Respiratory undesirable effects commonly occurred in clinical trials of liposomal doxorubicin and may be related to opportunistic infections (OI’s) in the AIDS population. Opportunistic infections are observed in KS patients after administration of liposomal doxorubicin, and are frequently observed in patients with HIV-induced immunodeficiency. The most frequently observed OI’s in clinical trials were candidiasis, cytomegalovirus, herpes simplex, Pneumocystis jirovecii pneumonia, and mycobacterium avium complex.
An increased incidence of congestive heart failure is associated with doxorubicin therapy at cumulative lifetime doses > 450 mg/m² or at lower doses for patients with cardiac risk factors. Endomyocardial biopsies on nine of ten AIDS-KS patients receiving cumulative doses of liposomal doxorubicin greater than 460 mg/m² indicate no evidence of anthracycline-induced cardiomyopathy. The recommended dose of Celdoxome pegylated liposomal for AIDS-KS patients is 20 mg/m² every two-to-three weeks. The cumulative dose at which cardiotoxicity would become a concern for these AIDS-KS patients (>400 mg/m²) would require more than 20 courses of Celdoxome pegylated liposomal therapy over 40 to 60 weeks.
In addition, endomyocardial biopsies were performed in 8 solid tumour patients with cumulative anthracycline doses of 509 mg/m² – 1,680 mg/m². The range of Billingham cardiotoxicity scores was grades 0-1.5. These grading scores are consistent with no or mild cardiac toxicity.

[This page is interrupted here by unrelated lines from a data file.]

(** C15. Key exchange end to end.  A frontend that knows the pairing secret and
    sends its public key is answered with the daemon's, and from then on the two
    hold mirrored session keys, and, where the pairing has an id, the same
    confirmation tag.  Whatever the frontend seals is opened under its own key and
    dispatched: input and requests under its id, but an unpairing or a renaming on
    the control channel under the id that its payload names, which nobody compares.
    Whatever the daemon sends it opens under the frontend's key; the other
    frontends' keys are untouched and the reconnect throttle is released. *)
Theorem kx_then_talk `{!CryptoLaws C} skd skf fid hello n ct version c socket :
  key_pair cfg = mkKeyPair (x25519_base skd) skd →
  let fpk := x25519_base skf in
  let keys_f := kx_client_session_keys fpk skf (x25519_base skd) in
  let kx := derive_kx_key (pairing_secret cfg) in
  length fpk = 32 → fid ≠ "" →
  value_get hello "pk" = Some (Str (b64std_encode fpk)) → value_get hello "frontendId" = Some (Str fid) →
  kx_version hello = version → from_slice (as_bytes (to_string hello)) = Some hello →
  length n = 24 → seal (as_bytes (to_string hello)) kx n = Ok ct →
  kx_key c = Some kx → ws_tx (state c) = Some socket → sound_env →
  let c1 := run (handle_kx_frame to_string from_slice cfg env (mkKx ct Frontend)) c in
  (∃ peer, peers c1 = <[fid := peer]> (peers c) ∧ mirrored (session_keys peer) keys_f ∧
     (pairing_id cfg ≠ "" → pct peer =
        (λ pid, derive_pairing_confirmation_tag pid (c_daemon_id cfg) (hostname cfg)
                  (x25519_base skd) fpk (tx keys_f) (rx keys_f)) <$> parse_uuid_16 (pairing_id cfg))) ∧
  state c1 = set_had_peer true (set_peerless 0 (state c)) ∧
  (∃ answer, Wire socket (KeyExchange answer Daemon) ∈ trace c1 ∧
     open answer kx = Ok (as_bytes (to_string (kx_payload cfg))) ∧
     value_get (kx_payload cfg) "pk" = Some (Str (b64std_encode (x25519_base skd)))) ∧
  (∀ sid seq msg n' ct', length n' = 24 → from_slice (as_bytes (to_string msg)) = Some msg →
     seal (as_bytes (to_string msg)) (tx keys_f) n' = Ok ct' →
     trace (run (handle_frame from_slice (mkFrameMsg sid ct' seq Frontend (Some fid))) c1)
     = trace c1 ++ effects_of (dispatch_event sid msg fid)) ∧
  (∀ sid seq payload, ∃ ct',
     (send_encrypted to_string env fid sid seq payload c1).1 = true ∧
     trace (run (send_encrypted to_string env fid sid seq payload) c1)
       = trace c1 ++ [Wire socket (Publish sid ct' seq)] ∧
     open ct' (rx keys_f) = Ok (as_bytes (to_string payload))) ∧
  (∀ sid msg e, dispatch_event sid msg fid = Some e → speaks_for e fid sid).
Proof.
  intros Hkp fpk keys_f kx Hfpk Hfid Hpk Hid Hv Hjs Hn Hs Hk Hw [Henv1 Henv2] c1.
  assert (length kx = 32) as Hlk by apply derived_key_length.
  assert (kx_identity hello = Some (fpk, fid)) as Hi.
  { unfold kx_identity. rewrite Hpk, Hid. cbn. rewrite !bool_decide_eq_false_2; [|done|].
    - by rewrite b64std_decode_encode, decide_True.
    - intros E%b64std_nonempty. by rewrite E in Hfpk. }
  pose proof (handle_kx_spec to_string from_slice cfg env (mkKx ct Frontend) c kx _ hello fpk fid eq_refl Hk
                (open_sealed _ _ n _ Hlk Hn Hs) Hjs Hi) as (Es & Ep & Ek & Et). fold c1 in Es, Ep, Ek, Et.
  match type of Es with _ = state (run _ ?m) => set (mid := m) in * end.
  destruct (broadcast_spec to_string cfg env kx mid Hk) as (sent & (Bs & Bp & Bk & es & Bt & Bsent) & Hsent).
  rewrite (Hsent Hlk Henv1 Henv2 ltac:(by eexists) _) in Bsent.
  destruct Bsent as (g & answer & k & Hg & Hseal & ->). assert (g = socket) as -> by (cbn in Hg; congruence).
  set (peer := new_peer cfg fpk (kx_version hello)) in *.
  assert (peers c1 !! fid = Some peer) as Hpeer by (rewrite Ep, Bp; cbn; by rewrite lookup_insert_eq).
  destruct (new_peer_agrees cfg skd skf (kx_version hello) Hkp) as (M & Hr & Ht & Hpct). fold fpk peer keys_f in M, Hr, Ht, Hpct.
  split_and!.
  - exists peer. split; [by rewrite Ep, Bp|]. done.
  - by rewrite Es, Bs.
  - exists answer. split_and!.
    + rewrite Et, Bt, !elem_of_app. left. right. left.
    + by apply (open_sealed _ _ (e_nonce env k)).
    + cbn. by rewrite Hkp.
  - intros sid seq msg n' ct' Hn' Hjs' Hs'. destruct M as [Mt Mr].
    apply (peer_heard c1 fid peer sid seq msg n'); try done. by rewrite Mr.
  - intros sid seq payload. destruct M as [Mt Mr]. rewrite <- Mt.
    apply (peer_told c1 fid peer socket); try done. by rewrite Es, Bs.
  - intros sid msg e. apply event_speaker.
Qed.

In the pivotal phase III trial versus doxorubicin, 58/509 (11.4%) randomised subjects (10 treated with liposomal doxorubicin at a dose of 50 mg/m²/every 4 weeks versus 48 treated with doxorubicin at a dose of 60 mg/m²/every 3 weeks) met the protocol-defined criteria for cardiac toxicity during treatment and/or follow-up. Cardiac toxicity was defined as a decrease of 20 points or greater from baseline if the resting LVEF remained in the normal range or a decrease of 10 points or greater if the LVEF became abnormal (less than the lower limit for normal). None of the 10 liposomal doxorubicintreated subjects who had cardiac toxicity by LVEF criteria developed signs and symptoms of CHF. In contrast, 10 of 48 doxorubicin subjects who had cardiac toxicity by LVEF criteria also developed signs and symptoms of CHF.

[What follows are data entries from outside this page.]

(* ===== verification/PairRuntime.v ===== *)
(** * PairRuntime: the single pairing slot and the tasks around it.
    [tp-daemon/src/pairing/orchestrator.rs] and [PairingRuntime] of
    [tp-daemon/src/daemon.rs].  The orchestrator sits behind an asynchronous lock
    that [begin] holds while its relay client connects; every other holder is done
    in one section.  A task's step is such a section, or what it does between two
    of them.  [remove_pairing] of the relay manager is one step here. *)
From stdpp Require Import base list numbers strings gmap relations.
From Stdlib Require Import Lia NArith ZArith Ascii.
From S2P Require Import Prelude Bytes Text Codec Crypto Pairing Label DaemonClient Pending.
From S2P Require Ipc Store StoreLaws.

Inductive BeginPairingError := AlreadyPending | DaemonIdTaken | RelayUnreachable (message : string).

Definition reason (e : BeginPairingError) : string :=
  match e with
  | AlreadyPending => "already-pending" | DaemonIdTaken => "daemon-id-taken" | RelayUnreachable _ => "relay-unreachable"
  end.
Definition begin_error_text (e : BeginPairingError) : string :=
  match e with RelayUnreachable m => "relay-unreachable: " +:+ m | _ => reason e end.
Definition ipc_reason (e : BeginPairingError) : Ipc.IpcPairBeginErrReason :=
  match e with
  | AlreadyPending => Ipc.BeginAlreadyPending
  | DaemonIdTaken => Ipc.BeginDaemonIdTaken
  | RelayUnreachable _ => Ipc.BeginRelayUnreachable
  end.

(** [safe_hostname]: what the system answers, unless it is too long for the link. *)
Definition safe_hostname (os : option string) : string :=
  match os with Some h => if decide (str_len h ≤ 255) then h else "" | None => "" end.

Definition generated_daemon_id (now_ms : N) : string := "daemon-" +:+ lower_hex now_ms.

Inductive Effect :=
| Sent (runner : N) (m : Ipc.IpcMessage)
| Connected (client : nat) | Subscribed (client : nat) (sid : string) | Disposed (client : nat) | Pooled (client : nat).

(** The orchestrator, its deps, and what the handlers share.  Relay clients are
    numbered as they are created; the join signal a client's wrapped
    [on_frontend_joined] records into has the client's number. *)
Record World := mkWorld {
  pending : option PendingPairing;
  join_signal : option nat;
  lock : bool;                              (* held by a [begin] that is connecting *)
  owner : option N;
  clients : list RelayClientConfig;
  signals : gmap nat string;
  disposed : gset nat;
  pool : list nat;
  store : Store.Store;
  last_save_error : option Store.StoreError;
  trace : list Effect
}.

Definition set_slot p j w := mkWorld p j (lock w) (owner w) (clients w) (signals w) (disposed w) (pool w) (store w)
  (last_save_error w) (trace w).
Definition set_lock b w := mkWorld (pending w) (join_signal w) b (owner w) (clients w) (signals w) (disposed w) (pool w) (store w)
  (last_save_error w) (trace w).
Definition set_owner o w := mkWorld (pending w) (join_signal w) (lock w) o (clients w) (signals w) (disposed w) (pool w) (store w)
  (last_save_error w) (trace w).
Definition add_client cfg w := mkWorld (pending w) (join_signal w) (lock w) (owner w) (clients w ++ [cfg]) (signals w) (disposed w)
  (pool w) (store w) (last_save_error w) (trace w).
Definition set_signals g w := mkWorld (pending w) (join_signal w) (lock w) (owner w) (clients w) g (disposed w) (pool w) (store w)
  (last_save_error w) (trace w).
Definition set_pool l w := mkWorld (pending w) (join_signal w) (lock w) (owner w) (clients w) (signals w) (disposed w) l (store w)
  (last_save_error w) (trace w).
Definition set_store st b w := mkWorld (pending w) (join_signal w) (lock w) (owner w) (clients w) (signals w) (disposed w) (pool w) st
  b (trace w).
Definition emit es w := mkWorld (pending w) (join_signal w) (lock w) (owner w) (clients w) (signals w) (disposed w) (pool w) (store w)
  (last_save_error w) (trace w ++ es).
Definition dispose (k : option nat) (w : World) : World :=
  match k with
  | Some k => mkWorld (pending w) (join_signal w) (lock w) (owner w) (clients w) (signals w) (disposed w ∪ {[k]}) (pool w) (store w)
                (last_save_error w) (trace w ++ [Disposed k])
  | None => w
  end.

In patients with solid tumours, including a subset of patients with breast and ovarian cancers, treated at a dose of 50 mg/m²/cycle with lifetime cumulative anthracycline doses up to 1 532 mg/m², the incidence of clinically significant cardiac dysfunction was low. Of the 418 patients treated with liposomal doxorubicin 50 mg/m²/cycle, and having a baseline measurement of left ventricular ejection fraction (LVEF) and at least one follow-up measurement assessed by MUGA scan, 88 patients had a cumulative anthracycline dose of >400 mg/m², an exposure level associated with an increased risk of cardiovascular toxicity with conventional doxorubicin. Only 13 of these 88 patients (15%) had at least one clinically significant change in their LVEF, defined as an LVEF value less than 45% or a decrease of at least 20 points from baseline. Furthermore, only 1 patient (cumulative anthracycline dose of 944 mg/m²), discontinued study treatment because of clinical symptoms of congestive heart failure.
Recall of skin reaction due to prior radiotherapy has occurred uncommonly with liposomal doxorubicin administration.
Reporting suspected adverse reactions after authorisation of the medicinal product is important. It allows continued monitoring of the benefit/risk balance of the medicinal product. Healthcare professionals are asked to report any suspected adverse reactions via the national reporting system listed in Appendix V.
This medicinal product must not be mixed with other medicinal products except those mentioned in section 6.6.